Common themes for both FinTechs and financial institutions (FIs) is that the FedNow Service will improve their ability to serve businesses and consumers that increasingly are pushing to make sure their payments get faster — and so fast that they are instant.
“We see a tremendous amount of demand,” Stanescu told Webster. That demand is borne out by a recent Federal Reserve survey that found that nine in 10 businesses expect to be able to initiate and receive faster payments by 2023 and that many are ready to do so now. Another recent survey found strong demand for faster payment options to fit consumers’ digital, always-on lives.
Of course, instant payments go a step further than faster payments due to immediate settlement and near real-time availability of funds to the beneficiary. “You send me money and I can immediately see it’s in my bank account,” Stanescu said.
“We are taking an incremental approach to delivering the FedNow Service,” he said, “so we can expand functionality over time and meet evolving industry needs.”
Not just for consumer use cases — instant settlement can also make a difference in the business sector. For example, instant payment of invoices can be of immeasurable benefit to companies that want to pay their suppliers in real time, get paid in real time, and operate more efficiently by associating funds with the correct invoice. “Those functionalities will improve efficiencies and cash flow,” he said.
Ultimately, the FedNow Service will serve as a platform for financial institutions, processors and FinTechs to develop innovative new services.
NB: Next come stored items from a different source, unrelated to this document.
(* ===== verification/ShardCtrler.v ===== *)
(** * The shard controller (shardctrler)

    Configurations, the operations Join, Leave, Move and Query on them, the
    rebalancing, the replicated server and its clerk.

    Go iterates over a map in an unspecified order.  [ord s V m] is the order in
    which the [range] statement number [s] sees the entries of [m]; it may be
    any permutation of them, and another one on every replica.  [sort.Slice] is
    a sort by the given comparison. *)

From S2P Require Import Prelude LabGob Persister Raft RaftApi Dedup Clerk.

Definition NShards : Z := 10.

Record Config := mkConfig {
  Num : Z;
  Shards : list Z;                    (* [NShards]int *)
  Groups : gmap Z (list string);
}.

#[export] Instance eta_Config : Eta Config := λ c, mkConfig (Num c) (Shards c) (Groups c).
#[export] Instance set_Num : Setter Num.
Proof. setter. Defined.
#[export] Instance set_Shards : Setter Shards.
Proof. setter. Defined.
#[export] Instance set_Groups : Setter Groups.
Proof. setter. Defined.

Definition Config0 : Config := mkConfig 0 (replicate (Z.to_nat NShards) 0) ∅.

#[export] Instance Config_eq_dec : EqDecision Config.
Proof. solve_decision. Defined.

Definition Order : Type := Z → ∀ V : Type, gmap Z V → list (Z * V).
Definition valid_order (ord : Order) : Prop := ∀ s V (m : gmap Z V), ord s V m ≡ₚ map_to_list m.

Definition max (a b : Z) : Z := if b <? a then a else b.
Definition min (a b : Z) : Z := if a <? b then a else b.

(** [sort.Slice] with a comparison that is the strict part of [R]. *)
Definition sortSlice {A} (R : relation A) `{∀ x y, Decision (R x y)} (l : list A) : list A := merge_sort R l.

(** [for key, value := range entries { groups[key] = append(groups[key], value...) }] *)
Definition appendGroups (entries : list (Z * list string)) (groups : gmap Z (list string))
    : gmap Z (list string) :=
  foldl (λ gs '(key, value), <[key := default [] (gs !! key) ++ value]> gs) groups entries.

Section configs.
Context (ord : Order).

Definition deepCopy (cfg : Config) : Config :=
  mkConfig 0 (Shards cfg) (appendGroups (ord 0 _ (Groups cfg)) ∅).

(** [gids[i%gNum]]: a remainder by zero panics. *)
Definition pickGid (gids : list Z) (i : Z) : option Z :=
  if zlen gids =? 0 then None else index gids (i mod zlen gids).

Definition initConfifg (servers : gmap Z (list string)) (cfg : Config) : option Config :=
  let cfg := cfg <| Groups := servers |> in
  let gids := sortSlice Z.le ((ord 1 _ (Groups cfg)).*1) in
  shards ← mapM (pickGid gids) (upto NShards);
  Some (cfg <| Shards := shards |>).

(** ** Rebalancing *)

(** [gid2shards]: the shards of every group, in increasing order. *)
Definition groupShards (shards : list Z) : gmap Z (list Z) :=
  foldl (λ m '(shardId, gid), <[gid := default [] (m !! gid) ++ [shardId]]> m) ∅
        (imap (λ i gid, (Z.of_nat i, gid)) shards).

Definition shardsOf (m : gmap Z (list Z)) (gid : Z) : list Z := default [] (m !! gid).

(** [GidPair] as (gid, count), ordered by count, then by gid. *)
Definition pair_le (a b : Z * Z) : Prop := a.2 < b.2 ∨ (a.2 = b.2 ∧ a.1 <= b.1).
#[export] Instance pair_le_dec a b : Decision (pair_le a b).
Proof. unfold pair_le. apply _. Defined.

Definition gidPairs (m : gmap Z (list Z)) (groups : gmap Z (list string)) : list (Z * Z) :=
  sortSlice pair_le
    (((λ '(gid, shardIds), (gid, zlen shardIds)) <$> ord 2 _ m)
     ++ ((λ '(gid, _), (gid, 0)) <$> filter (λ x, m !! x.1 = None) (ord 3 _ groups))).

(** The two-pointer loop; [fuel] bounds its rounds. *)
Fixpoint balanceLoop (fuel : nat) (gids : list (Z * Z)) (avg i j : Z) (m : gmap Z (list Z))
    : option (gmap Z (list Z)) :=
  match fuel with
  | O => None
  | S fuel =>
    if i <? j then
      gi ← fst <$> index gids i;
      gj ← fst <$> index gids j;
      if (zlen (shardsOf m gi) <? avg) && (avg <? zlen (shardsOf m gj)) then
        let need := avg - zlen (shardsOf m gi) in
        let extra := zlen (shardsOf m gj) - avg in
        let part := min need extra in
        moved ← slice (shardsOf m gj) 0 part;
        let m := <[gi := shardsOf m gi ++ moved]> m in
        rest ← slice_from (shardsOf m gj) part;
        let m := <[gj := rest]> m in
        if extra =? need then balanceLoop fuel gids avg (i + 1) (j - 1) m
        else if need <? extra then balanceLoop fuel gids avg (i + 1) j m
        else balanceLoop fuel gids avg i (j - 1) m
      else Some m
    else Some m
  end.

(** The loops that write [gid2shards] back into [cfg.Shards]. *)
Fixpoint assignShards (gid : Z) (shardIds shards : list Z) : option (list Z) :=
  match shardIds with
  | [] => Some shards
  | s :: shardIds => shards ← store shards s gid; assignShards gid shardIds shards
  end.

Fixpoint writeBack (l : list (Z * list Z)) (shards : list Z) : option (list Z) :=
  match l with
  | [] => Some shards
  | (gid, shardIds) :: l => shards ← assignShards gid shardIds shards; writeBack l shards
  end.

Definition average (groups : gmap Z (list string)) : Z := max 1 (NShards / Z.of_nat (size groups)).

(** One round of the loop per group is enough: see [balanceLoop_total]. *)
Definition rebalanceConfig (cfg : Config) : option Config :=
  if (size (Groups cfg) =? 0)%nat then Some cfg
  else
    let m := groupShards (Shards cfg) in
    let gids := gidPairs m (Groups cfg) in
    m ← balanceLoop (S (length gids)) gids (average (Groups cfg)) 0 (zlen gids - 1) m;
    shards ← writeBack (ord 4 _ m) (Shards cfg);
    Some (cfg <| Shards := shards |>).

(** ** The operations on the list of configurations *)

(** [ncfg := deepCopy(&sc.configs[len(sc.configs)-1]); ncfg.Num = len(sc.configs)] *)
Definition newConfig (configs : list Config) : option Config :=
  cfg ← last_entry configs;
  Some ((deepCopy cfg) <| Num := zlen configs |>).

Definition doJoin (servers : gmap Z (list string)) (configs : list Config) : option (list Config) :=
  ncfg ← newConfig configs;
  s0 ← index (Shards ncfg) 0;
  ncfg ← (if s0 =? 0 then initConfifg servers ncfg
          else rebalanceConfig (ncfg <| Groups := appendGroups (ord 5 _ servers) (Groups ncfg) |>));
  Some (configs ++ [ncfg]).

(** [gid2ShardNum]: how many shards every group that stays has. *)
Definition countShards (gids shards : list Z) : gmap Z Z :=
  foldl (λ m gid, if bool_decide (gid ∈ gids) then m else <[gid := default 0 (m !! gid) + 1]> m) ∅ shards.

(** The group that takes over: the one with most shards, the smallest of those. *)
Definition targetStep (num : gmap Z Z) (tGid : Z) (entry : Z * Z) : Z :=
  let gid := entry.1 in
  let n := default 0 (num !! gid) in
  let nt := default 0 (num !! tGid) in
  if nt <? n then gid else if n =? nt then min tGid gid else tGid.

Definition pickTarget (entries : list (Z * Z)) (num : gmap Z Z) : Z := foldl (targetStep num) 0 entries.

Definition doLeave (gids : list Z) (configs : list Config) : option (list Config) :=
  ncfg ← newConfig configs;
  let ncfg := ncfg <| Groups := foldl (λ gs gid, delete gid gs) (Groups ncfg) gids |> in
  let num := countShards gids (Shards ncfg) in
  let tGid := pickTarget (ord 6 _ num) num in
  let ncfg := ncfg <| Shards := (λ gid, if bool_decide (gid ∈ gids) then tGid else gid) <$> Shards ncfg |> in
  ncfg ← rebalanceConfig ncfg;
  Some (configs ++ [ncfg]).

Definition doMove (shard gid : Z) (configs : list Config) : option (list Config) :=
  ncfg ← newConfig configs;
  shards ← store (Shards ncfg) shard gid;
  Some (configs ++ [ncfg <| Shards := shards |>]).

Definition doQuery (num : Z) (configs : list Config) : option (list Config) := Some configs.

End configs.

(** ** The server *)

Record JoinArgs := mkJoin { ja_ClientId : Z; ja_ReqNo : Z; ja_Servers : gmap Z (list string) }.
Record LeaveArgs := mkLeave { la_ClientId : Z; la_ReqNo : Z; la_GIDs : list Z }.
Record MoveArgs := mkMove { ma_ClientId : Z; ma_ReqNo : Z; ma_Shard : Z; ma_GID : Z }.
Record QueryArgs := mkQuery { qa_ClientId : Z; qa_ReqNo : Z; qa_Num : Z }.

(** The [Err] fields of the replies are never written. *)
Record Reply := mkReply { WrongLeader : bool }.
Record QueryReply := mkQueryReply { qr_WrongLeader : bool; qr_Config : Config }.

(** The zero value of [Config]: its map is nil. *)
Definition zeroConfig : Config := Config0.

Inductive ReqType := JOIN | MOVE | LEAVE | QUERY.

Record Op := mkOp {
  ClientId : Z; ReqNo : Z; opType : ReqType;
  opJoin : JoinArgs; opLeave : LeaveArgs; opMove : MoveArgs; opQuery : QueryArgs }.

Definition Join0 := mkJoin 0 0 ∅.
Definition Leave0 := mkLeave 0 0 [].
Definition Move0 := mkMove 0 0 0 0.
Definition Query0 := mkQuery 0 0 0.

Definition joinOp a := mkOp (ja_ClientId a) (ja_ReqNo a) JOIN a Leave0 Move0 Query0.
Definition leaveOp a := mkOp (la_ClientId a) (la_ReqNo a) LEAVE Join0 a Move0 Query0.
Definition moveOp a := mkOp (ma_ClientId a) (ma_ReqNo a) MOVE Join0 Leave0 a Query0.
Definition queryOp a := mkOp (qa_ClientId a) (qa_ReqNo a) QUERY Join0 Leave0 Move0 a.

#[export] Instance op_request : Request Op := {| client := ClientId; reqno := ReqNo |}.

(** The switch of [applyLog]. *)
Definition execute (ord : Order) (op : Op) (configs : list Config) : option (list Config) :=
  match opType op with
  | JOIN => doJoin ord (ja_Servers (opJoin op)) configs
  | LEAVE => doLeave ord (la_GIDs (opLeave op)) configs
  | MOVE => doMove ord (ma_Shard (opMove op)) (ma_GID (opMove op)) configs
  | QUERY => doQuery (qa_Num (opQuery op)) configs
  end.

Section server.
Context {R : Type} `{!RaftApi Op R}.

Record ShardCtrler := mkShardCtrler {
  me : Z;
  rf : R;
  configs : list Config;
  CompletedPool : gmap Z Z;
  CompletedCondPool : gset Z;
  CommitedId : Z;
}.

#[export] Instance eta_ShardCtrler : Eta ShardCtrler := λ sc,
  mkShardCtrler (me sc) (rf sc) (configs sc) (CompletedPool sc) (CompletedCondPool sc) (CommitedId sc).
#[export] Instance set_rf : Setter rf.
Proof. setter. Defined.
#[export] Instance set_configs : Setter configs.
Proof. setter. Defined.
#[export] Instance set_CompletedPool : Setter CompletedPool.
Proof. setter. Defined.
#[export] Instance set_CompletedCondPool : Setter CompletedCondPool.
Proof. setter. Defined.
#[export] Instance set_CommitedId : Setter CommitedId.
Proof. setter. Defined.

(** What the four handlers do up to the wait.  [inl WrongLeader]: it returns,
    with an otherwise zero reply; [inr startTerm]: it waits. *)
Definition begin (op : Op) (sc : ShardCtrler) : option (ShardCtrler * (bool + Z)) :=
  if negb (rf_GetState (rf sc)).2 then Some (sc, inl true)
  else if ReqNo op <=? completed (CompletedPool sc) (ClientId op) then Some (sc, inl false)
  else
    '(r, ret) ← rf_Start op (rf sc);
    let '(_, startTerm, isLeader) := ret in
    let sc := sc <| rf := r |> in
    if negb isLeader then Some (sc, inl true)
    else Some (sc <| CompletedCondPool := {[ClientId op]} ∪ CompletedCondPool sc |>, inr startTerm).

(** One wake-up: [Some true] when the leader changed, [Some false] when the
    request is done, [None] to wait again. *)
Definition wakeup (startTerm clientId reqNo : Z) (sc : ShardCtrler) : option bool :=
  let '(curTerm, isLeader) := rf_GetState (rf sc) in
  if negb (curTerm =? startTerm) || negb isLeader then Some true
  else match CompletedPool sc !! clientId with
  | Some completedReq => if completedReq =? reqNo then Some false else None
  | None => None
  end.

Definition JoinBegin (args : JoinArgs) := begin (joinOp args).
Definition JoinResume (args : JoinArgs) (t : Z) (sc : ShardCtrler) : option Reply :=
  mkReply <$> wakeup t (ja_ClientId args) (ja_ReqNo args) sc.
Definition LeaveBegin (args : LeaveArgs) := begin (leaveOp args).
Definition LeaveResume (args : LeaveArgs) (t : Z) (sc : ShardCtrler) : option Reply :=
  mkReply <$> wakeup t (la_ClientId args) (la_ReqNo args) sc.
Definition MoveBegin (args : MoveArgs) := begin (moveOp args).
Definition MoveResume (args : MoveArgs) (t : Z) (sc : ShardCtrler) : option Reply :=
  mkReply <$> wakeup t (ma_ClientId args) (ma_ReqNo args) sc.

(** The configuration [Query] answers with; a negative number other than -1
    indexes out of range. *)
Definition queried (num : Z) (cfgs : list Config) : option Config :=
  if (num =? -1) || (zlen cfgs <=? num) then last_entry cfgs else index cfgs num.

Definition QueryBegin (args : QueryArgs) (sc : ShardCtrler) : option (ShardCtrler * (QueryReply + Z)) :=
  '(sc, out) ← begin (queryOp args) sc;
  Some (sc, match out with inl wrong => inl (mkQueryReply wrong zeroConfig) | inr t => inr t end).

(** [None]: panic; [Some None]: wait again. *)
Definition QueryResume (args : QueryArgs) (t : Z) (sc : ShardCtrler) : option (option QueryReply) :=
  match wakeup t (qa_ClientId args) (qa_ReqNo args) sc with
  | None => Some None
  | Some true => Some (Some (mkQueryReply true zeroConfig))
  | Some false => cfg ← queried (qa_Num args) (configs sc); Some (Some (mkQueryReply false cfg))
  end.

Definition Kill (sc : ShardCtrler) : ShardCtrler := sc <| rf := rf_Kill (rf sc) |>.

(** One message of [applyLog]. *)
Definition applyLog (ord : Order) (applyMsg : ApplyMsg Op) (sc : ShardCtrler) : option ShardCtrler :=
  if CommandValid applyMsg then
    msg ← MsgCommand applyMsg;
    sc ←
      (if completed (CompletedPool sc) (ClientId msg) <? ReqNo msg then
         cfgs ← execute ord msg (configs sc);
         Some (sc <| configs := cfgs |>
                  <| CompletedPool := <[ClientId msg := ReqNo msg]> (CompletedPool sc) |>)
       else Some sc);
    Some (sc <| CommitedId := max (CommitedId sc) (CommandIndex applyMsg) |>)
  else Some sc.

(** [StartServer], given the Raft peer that [raft.Make] returned. *)
Definition StartServer (r : R) (my : Z) : ShardCtrler := mkShardCtrler my r [Config0] ∅ ∅ 0.

End server.

Arguments ShardCtrler : clear implicits.

(** ** The clerk *)

Record Clerk := mkClerk { nservers : Z; ck_me : Z }.

(** The package variables [id] and [seq] number the clerks and their requests. *)
Definition MakeClerk (servers id : Z) : Clerk * Z :=
  let id := wrap64 (id + 1) in (mkClerk servers id, id).

Definition clerkCall {Args Rep} (good : Rep → bool) (call : Args → nat → Z → option Rep) (fuel : nat)
    (args : Args) (ck : Clerk) : option Rep :=
  snd <$> retry good (call args) fuel 0 (upto (nservers ck)).

Definition clerkQuery call (fuel : nat) (num seq : Z) (ck : Clerk) : option (Config * Z) :=
  let seq := wrap64 (seq + 1) in
  r ← clerkCall (λ r, negb (qr_WrongLeader r)) call fuel (mkQuery (ck_me ck) seq num) ck;
  Some (qr_Config r, seq).
Definition clerkJoin call (fuel : nat) servers (seq : Z) (ck : Clerk) : option Z :=
  let seq := wrap64 (seq + 1) in
  _ ← clerkCall (λ r, negb (WrongLeader r)) call fuel (mkJoin (ck_me ck) seq servers) ck;
  Some seq.
Definition clerkLeave call (fuel : nat) gids (seq : Z) (ck : Clerk) : option Z :=
  let seq := wrap64 (seq + 1) in
  _ ← clerkCall (λ r, negb (WrongLeader r)) call fuel (mkLeave (ck_me ck) seq gids) ck;
  Some seq.
Definition clerkMove call (fuel : nat) shard gid (seq : Z) (ck : Clerk) : option Z :=
  let seq := wrap64 (seq + 1) in
  _ ← clerkCall (λ r, negb (WrongLeader r)) call fuel (mkMove (ck_me ck) seq shard gid) ck;
  Some seq.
Stanescu expects to see some natural migration of payments between the ACH and wire and FedNow rails over time.
“We’re also very likely to see new type of payments as we keep moving away from cash,” he said, which may expand overall payments volumes. Early feedback indicates payroll may be an early adoption use case as pay-on-demand models place less demand on batch processes.
Battling the Bad Actors
The conventional wisdom is that faster funds come with the threat of faster fraud. Webster noted concerns that as consumers initiate payments, those instant transactions might not make their way to the right receiver.
“This is something I hear about a lot when I talk to the industry,” said Stanescu, but he cited a “strong set of multilayered controls and capabilities” in the initial version of the FedNow Service to support fraud management, mitigate risk and assist FIs as they battle bad actors.
FedNow Service features will help participating financial institutions conduct investigations and provide returned funds connected to fraud and errors. Beyond mitigating fraud through the design of the service, Stanescu noted that the Fed is exploring opportunities to collaborate with the industry on consumer education and outreach programs to help identify and prevent scams and promote strong enrollment and authentication processes. In the meantime, the value proposition inherent in irrevocability remains intact: receivers have protection and a guarantee that good funds have hit their account and can be used immediately.
As more FIs adopt the FedNow Service, a positive network effect is expected to take shape, spurred in part by the FedNow Service Provider Showcase that can help banks and other firms — including challenger and digital-only firms — flesh out their end-to-end visions for new and faster payments.
“We’re not just ‘pushing’ information to pilot participants but getting it back as well, so we can make sure the FedNow Service evolves and we all stay current with user needs,” Stanescu said.